Your objective | For the material below, return exactly the lines starting at the line containing "fullName : string;" and ending at the line containing "appearance : Appearance;", both ends included, and no others.

Dataset records |
(** * The hero catalogue router (src/routers/hero.js) over a model of its store

    The router is glue over a document store reached through an object-document
    mapper: every handler builds a query (filter, sort, skip, limit), executes
    it, and hands the callback's arguments to [res.json].  The development
    embeds the six handlers as functions of the store's contents and of what
    the store reports to the callback, and settles the properties stated for
    them.

    Conventions of the embedding:
    - a collection is the list of its documents in natural (insertion) order;
    - JavaScript numbers that the handlers see are integers, modelled as [Z];
    - strings are byte strings compared byte-wise, the store's default
      collation;
    - the store promises no order among documents whose sort keys are
      equal, nor the same order from one query to the next: that order is
      a parameter of the embedding. *)

From Stdlib Require Import ZArith String Ascii.
From stdpp Require Import base decidable option numbers list sorting strings.

Local Open Scope string_scope.
Local Open Scope Z_scope.
Local Open Scope list_scope.

(** ** Identifiers *)

(** An [ObjectId] is kept in its canonical form, 24 lower-case hexadecimal
    digits. *)
Definition ObjectId := string.

Definition is_hex_digit (c : ascii) : bool :=
  let n := N_of_ascii c in
  ((48 <=? n) && (n <=? 57) || (65 <=? n) && (n <=? 70) || (97 <=? n) && (n <=? 102))%N.

Definition lower_ascii (c : ascii) : ascii :=
  let n := N_of_ascii c in
  if ((65 <=? n) && (n <=? 90))%N then ascii_of_N (n + 32) else c.

Fixpoint toLowerCase (s : string) : string :=
  match s with
  | EmptyString => EmptyString
  | String c s' => String (lower_ascii c) (toLowerCase s')
  end.

Fixpoint string_forallb (p : ascii → bool) (s : string) : bool :=
  match s with
  | EmptyString => true
  | String c s' => p c && string_forallb p s'
  end.

Definition hex_digit (n : N) : ascii :=
  if (n <? 10)%N then ascii_of_N (48 + n) else ascii_of_N (87 + n).

Fixpoint hex_of_bytes (s : string) : string :=
  match s with
  | EmptyString => EmptyString
  | String c s' =>
      let n := N_of_ascii c in
      String (hex_digit (n / 16)) (String (hex_digit (n mod 16)) (hex_of_bytes s'))
  end.

(** The cast the mapper applies to the argument of [findById]: a string of 24
    hexadecimal digits, or a string of 12 bytes, is an identifier; anything
    else is rejected. *)
Definition castObjectId (s : string) : option ObjectId :=
  if (String.length s =? 24)%nat && string_forallb is_hex_digit s
  then Some (toLowerCase s)
  else if (String.length s =? 12)%nat
            && string_forallb (λ c, (N_of_ascii c <? 128)%N) s
  then Some (hex_of_bytes s)
  else None.

(** ** Documents *)

(** The values found at the paths of a document. *)
Inductive value :=
  | VNum (n : Z)
  | VStr (s : string)
  | VStrs (l : list string)
  | VId (o : ObjectId)
  | VDate (t : Z).

Global Instance value_eq_dec : EqDecision value.
Proof. solve_decision. Defined.

(** src/models/hero.js: the hero schema, with the [_id] the store assigns and
    the two fields that the option [timestamps: true] adds. *)
Record Powerstats := {
  intelligence : Z;
  strength : Z;
  speed : Z;
  durability : Z;
  power : Z;
  combat : Z
}.

Record Appearance := {
  gender : string;
  race : string;
  height : list string;
  weight : list string;
  eyeColor : string;
  hairColor : string
}.

Record Biography := {
  fullName : string;
  alterEgos : string;
  aliases : list string;
  placeOfBirth : string;
  firstAppearance : string;
  publisher : string;
  alignment : string
}.

Record Work := { occupation : string; base : string }.

Record Connections := { groupAffiliation : string; relatives : string }.

Record Images := { xs : string; sm : string; md : string; lg : string }.

Record Hero := {
  _id : ObjectId;
  original_id : Z;
  name : string;
  slug : string;
  powerstats : Powerstats;
  appearance : Appearance;
  biography : Biography;
  work : Work;
  connections : Connections;
  images : Images;
  createdAt : Z;
  updatedAt : Z
}.

(** Modelled from the spec: the comment schema (models/comment.js is not among
    the sources).  A comment holds a reference to the owning hero's
    identifier, a free-text body, and the creation and update timestamps the
    store maintains. *)
Record Comment := {
  comment_id : ObjectId;
  hero : ObjectId;
  text : string;
  comment_createdAt : Z;
  comment_updatedAt : Z
}.

Global Instance Powerstats_eq_dec : EqDecision Powerstats.
Proof. solve_decision. Defined.
Global Instance Appearance_eq_dec : EqDecision Appearance.
Proof. solve_decision. Defined.
Global Instance Biography_eq_dec : EqDecision Biography.
Proof. solve_decision. Defined.
Global Instance Work_eq_dec : EqDecision Work.
Proof. solve_decision. Defined.
Global Instance Connections_eq_dec : EqDecision Connections.
Proof. solve_decision. Defined.
Global Instance Images_eq_dec : EqDecision Images.
Proof. solve_decision. Defined.
Global Instance Hero_eq_dec : EqDecision Hero.
Proof. solve_decision. Defined.
Global Instance Comment_eq_dec : EqDecision Comment.
Proof. solve_decision. Defined.

(** A model, as the mapper sees it: the paths its schema declares and the
    value a document holds at each path. *)
Class Document (D : Type) := {
  schema_paths : list string;
  fields : D → list (string * value)
}.

Fixpoint assoc (p : string) (l : list (string * value)) : option value :=
  match l with
  | [] => None
  | (k, v) :: l' => if String.eqb p k then Some v else assoc p l'
  end.

(** The value of document [d] at path [p]; [None] when the document has no
    such field. *)
Definition get `{Document D} (p : string) (d : D) : option value :=
  assoc p (fields d).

Task result |
  fullName : string;
  alterEgos : string;
  aliases : list string;
  placeOfBirth : string;
  firstAppearance : string;
  publisher : string;
  alignment : string
}.

Record Work := { occupation : string; base : string }.

Record Connections := { groupAffiliation : string; relatives : string }.

Record Images := { xs : string; sm : string; md : string; lg : string }.

Record Hero := {
  _id : ObjectId;
  original_id : Z;
  name : string;
  slug : string;
  powerstats : Powerstats;
  appearance : Appearance;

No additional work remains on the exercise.